Wie immer sagen alle Trainingspläne in den letzten zwei Wochen „Schonung“ an, und auch wenn ich dieses Jahr nicht annähernd an die Trainingsumfänge der letzten Jahre herankam, so wollte ich mich bei der Tapering Phase zumindest an den „Plan“ halten. Geplante „Nichts Tun“ ist irgendwie auch cool. Also die Trainingsumfänge auf 4h / Woche (Rad in die Arbeit etc.) reduziert und den Körper schonen.
Mein letztes gezieltes Training war somit zwei Wochen vor dem Ironman und bestand aus einer Schwimm und Laufeinheit. Beides gut, beides sehr schnell. Damit ging ich in die Tapering Phase.
Voll im Leben
Rauchen: mit dem Rauchen wollte ich eigentlich „wie immer“ 1 Monat vor dem Ironman aufhören.
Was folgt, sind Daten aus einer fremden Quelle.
(* ===== verification/StableSort.v ===== *)
(** * [Array.prototype.sort] with a comparator

    [server.js] sorts the loaded companies with
    [results.sort((a, b) => a.marketcap - b.marketcap)].  Since ES2019
    the sort is required to be stable, and for a consistent comparator
    its result is the stable sorted permutation of the input.  The sort
    is modelled by insertion, from the right end of the array, of each
    element in front of the first element it is not greater than: an
    element is placed after another exactly when the comparator returns
    a positive number.  This file is generic in the element type and the
    comparator's "greater than" test; [Companies] instantiates it. *)

From S2P Require Import Prelude.
From Stdlib Require Import Sorted Permutation.

Section StableSort.
Context {A : Type} (gt : A -> A -> bool).

Fixpoint insert_sorted (x : A) (l : list A) : list A :=
  match l with
  | [] => [x]
  | y :: l' => if gt x y then y :: insert_sorted x l' else x :: l
  end.

Definition sort_stable (l : list A) : list A := foldr insert_sorted [] l.

(** [a] may precede [b] in the output. *)
Definition sort_le (a b : A) : Prop := gt a b = false.

(** Neither element sorts after the other. *)
Definition same_key (a b : A) : bool := negb (gt a b) && negb (gt b a).

Lemma insert_sorted_perm x l : Permutation (insert_sorted x l) (x :: l).
Proof.
  induction l as [|y l IH]; simpl; [done|].
  destruct (gt x y); [|done].
  rewrite IH. constructor.
Qed.

Lemma sort_stable_perm l : Permutation (sort_stable l) l.
Proof.
  induction l as [|x l IH]; simpl; [done|].
  rewrite insert_sorted_perm. by constructor.
Qed.

Lemma sort_stable_length l : length (sort_stable l) = length l.
Proof. apply Permutation_length, sort_stable_perm. Qed.

Lemma sort_stable_elem x l : In x (sort_stable l) <-> In x l.
Proof. split; apply Permutation_in; [|symmetry]; apply sort_stable_perm. Qed.

(** A comparator consistent on the elements that satisfy [P]: there,
    "greater than" is asymmetric and negatively transitive (a strict
    weak order).  [server.js] only sorts rows whose market cap is a
    number, and [NaN] is where [a.marketcap - b.marketcap] is not
    consistent. *)
Context (P : A -> Prop).
Hypothesis gt_asym : forall a b, P a -> P b -> gt a b = true -> gt b a = false.
Hypothesis gt_neg_trans : forall a b c, P a -> P b -> P c ->
  gt a c = true -> gt a b = true \/ gt b c = true.

Lemma sort_le_trans a b c :
  P a -> P b -> P c -> sort_le a b -> sort_le b c -> sort_le a c.
Proof using gt_neg_trans.
  unfold sort_le. intros Ha Hb Hc Hab Hbc.
  destruct (gt a c) eqn:E; [|done].
  destruct (gt_neg_trans a b c Ha Hb Hc E); congruence.
Qed.

Lemma insert_sorted_HdRel y x l :
  HdRel sort_le y l -> sort_le y x -> HdRel sort_le y (insert_sorted x l).
Proof.
  destruct l as [|z l]; simpl; intros H Hyx; [by constructor|].
  destruct (gt x z); constructor; [by invc H | done].
Qed.

Lemma insert_sorted_Sorted x l :
  P x -> Forall P l -> Sorted sort_le l -> Sorted sort_le (insert_sorted x l).
Proof using gt_asym.
  intros Hx. induction l as [|y l IH]; simpl; intros Hl Hs; [by repeat constructor|].
  invc Hl. destruct (gt x y) eqn:E; invc Hs.
  - constructor; [by apply IH|].
    apply insert_sorted_HdRel; [done|]. by apply gt_asym.
  - constructor; [by constructor|]. by constructor.
Qed.

Lemma sort_stable_Forall l : Forall P l -> Forall P (sort_stable l).
Proof.
  intros Hl. eapply Permutation_Forall; [|done].
  symmetry. apply sort_stable_perm.
Qed.

Lemma sort_stable_Sorted l : Forall P l -> Sorted sort_le (sort_stable l).
Proof using gt_asym.
  induction l as [|x l IH]; simpl; intros Hl; [constructor|]. invc Hl.
  apply insert_sorted_Sorted; auto using sort_stable_Forall.
Qed.

Lemma sort_stable_StronglySorted l :
  Forall P l -> StronglySorted sort_le (sort_stable l).
Proof using gt_asym gt_neg_trans.
  intros Hl. apply Forall_Sorted_StronglySorted with P.
  - intros a b c ?????. by apply sort_le_trans with b.
  - by apply sort_stable_Forall.
  - by apply sort_stable_Sorted.
Qed.

(** Inserting [x] keeps the elements of [x]'s key class in order, with
    [x] first: it stops before the first element it is not greater
    than, and every element it passes has a different key. *)
Lemma insert_sorted_filter k x l :
  P k -> P x -> Forall P l ->
  List.filter (same_key k) (insert_sorted x l) =
  if same_key k x then x :: List.filter (same_key k) l
  else List.filter (same_key k) l.
Proof using gt_neg_trans.
  intros Hk Hx. induction l as [|y l IH]; simpl; intros Hl;
    [by destruct (same_key k x)|].
  invc Hl. destruct (gt x y) eqn:Exy; simpl; [|by destruct (same_key k x)].
  rewrite IH by done. unfold same_key.
  destruct (gt k x) eqn:Ekx, (gt x k) eqn:Exk, (gt k y) eqn:Eky,
    (gt y k) eqn:Eyk; simpl; try done;
  destruct (gt_neg_trans x k y); congruence.
Qed.

Lemma sort_stable_filter k l :
  P k -> Forall P l ->
  List.filter (same_key k) (sort_stable l) = List.filter (same_key k) l.
Proof using gt_neg_trans.
  intros Hk. induction l as [|x l IH]; simpl; intros Hl; [done|]. invc Hl.
  rewrite insert_sorted_filter, IH; auto using sort_stable_Forall.
Qed.
End StableSort.
(** C31 findInsertPosition_returns_probe: the search answers with the
    first entry it probes whenever that entry equals the value: on every
    array whose middle entry (index [floor((n-1)/2)], line 89) has a
    market cap [===] the value, [findInsertPosition] returns that index,
    even when the first entry equals the value too and the first entry
    [>= value] that its comment (lines 80-82) and the spec promise is at
    index [0]. *)
Theorem findInsertPosition_returns_probe cs v c0 c :
  cs !! 0%nat = Some c0 -> marketcap c0 ===js v = true ->
  cs !!Z ((Z.of_nat (length cs) - 1) / 2) = Some c -> marketcap c ===js v = true ->
  findInsertPosition cs v = Returns ((Z.of_nat (length cs) - 1) / 2)%Z /\ lower_bound cs v = 0%nat.
Proof.
  intros H0 Hv0 Hm Hv. split.
  - pose proof (zlookup_Some_range _ _ _ Hm) as Hr. unfold findInsertPosition. cbn [bs_loop].
    replace ((0 <=? Z.of_nat (length cs) - 1)%Z) with true by (symmetry; apply Z.leb_le; lia).
    replace ((0 + (Z.of_nat (length cs) - 1)) / 2)%Z with ((Z.of_nat (length cs) - 1) / 2)%Z
      by (f_equal; lia).
    by rewrite Hm, Hv.
  - destruct cs as [|c1 cs]; [discriminate|]. injection H0 as <-. cbn.
    by rewrite (strict_eq_not_lt _ _ Hv0).
Qed.

(** C40 row_company_prefix: a market cap is parsed by [parseFloat],
    which reads the longest numeric prefix: a row whose market cap is
    decimal digits followed by any text that cannot continue a number
    (thousands separators ["1,500,000"], a unit ["250B"], a space)
    passes the validation and is kept with the value of the digits
    alone. *)
Theorem row_company_prefix n s d r :
  n <> ""%string -> s <> ""%string ->
  d <> [] -> Forall (fun c => is_digit c = true) d -> number_stops r ->
  exists c, row_company (csv n s (string_of_list_ascii (d ++ r))) = Some c /\
    name c = n /\ symbol c = s /\ marketcap c ≡ Fin (inject_Z (digits_value d)).
Proof.
  intros Hn Hs Hne Hd Hr. unfold row_company, csv. cbn [row_Name row_Symbol row_marketcap].
  pose proof (parseFloat_digits d r Hne Hd Hr) as Hx. unfold parseFloat_opt.
  destruct (parseFloat (string_of_list_ascii (d ++ r))) as [| | |q] eqn:E;
    rewrite number_equiv_unfold in Hx; try discriminate.
  unfold str_truthy. rewrite (proj2 (String.eqb_neq _ _) Hn), (proj2 (String.eqb_neq _ _) Hs).
  pose proof (digits_value_nonneg d) as H0.
  unfold num_ge, num_le. simpl. qcase; [|exists {| name := n; symbol := s; marketcap := Fin q |}; done].
  exfalso. rewrite Hx in *. rewrite Zle_Qle in H0. change (inject_Z 0) with 0%Q in H0. lra.
Qed.

Lemma row_company_prefix_witness :
  exists c, row_company (csv "Acme" "ACM" (string_of_list_ascii (["1"%char] ++ list_ascii_of_string ",500,000"))) = Some c /\
    name c = "Acme"%string /\ symbol c = "ACM"%string /\ marketcap c ≡ Fin (inject_Z (digits_value ["1"%char])).
Proof.
  apply row_company_prefix; [discriminate|discriminate|discriminate|repeat constructor|].
  vm_compute. repeat split; discriminate.
Defined.

(** Three entries at [100]: the search returns [1], the first entry at
    least [100] is at [0]. *)
Definition tie_store : list company := [mkc "A" "A" 100; mkc "B" "B" 100; mkc "C" "C" 100].

Lemma findInsertPosition_returns_probe_witness :
  findInsertPosition tie_store (Fin 100) = Returns ((Z.of_nat (length tie_store) - 1) / 2)%Z /\
  lower_bound tie_store (Fin 100) = 0%nat.
Proof.
  apply (findInsertPosition_returns_probe _ _ (mkc "A" "A" 100) (mkc "B" "B" 100)); reflexivity.
Defined.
Das brachte bislang zwei Mal wirklich eine Steigerung. Dieses Jahr schaffte ich das nicht und versuchte zumindest nicht „mehr“ zu rauchen. Die Vorgabe von einer halben Packung pro Tag, hielt oft, aber nicht immer. Ein Fiasko und ein Eingeständnis, dass da was passieren muss.
Just in der Tapering Phase ergaben sich die eine oder andere Party, Grillerei, Abschlussfest etc. Nachdem ich – auch sportbedingt – an solchen Sachen normalerweise nicht teilnehme, war jetzt – wo der gezielte Sport ausfiel – die Zeit gekommen auch diesen Dingen nachzugehen. Den Bier-Schnitt der letzten 6 Monate dürfte ich damit gehoben haben.
Leichte Zweifel
DAS alles ließ mich an meiner „Rechnung“ und „Vorgabe“ die Sub12 zu schaffen etwas zweifeln. Mein Gefühl beim Hinfahren nach Klagenfurt war daher eher nicht so gut, aber ich redete mir ein, dass das schon werden würde.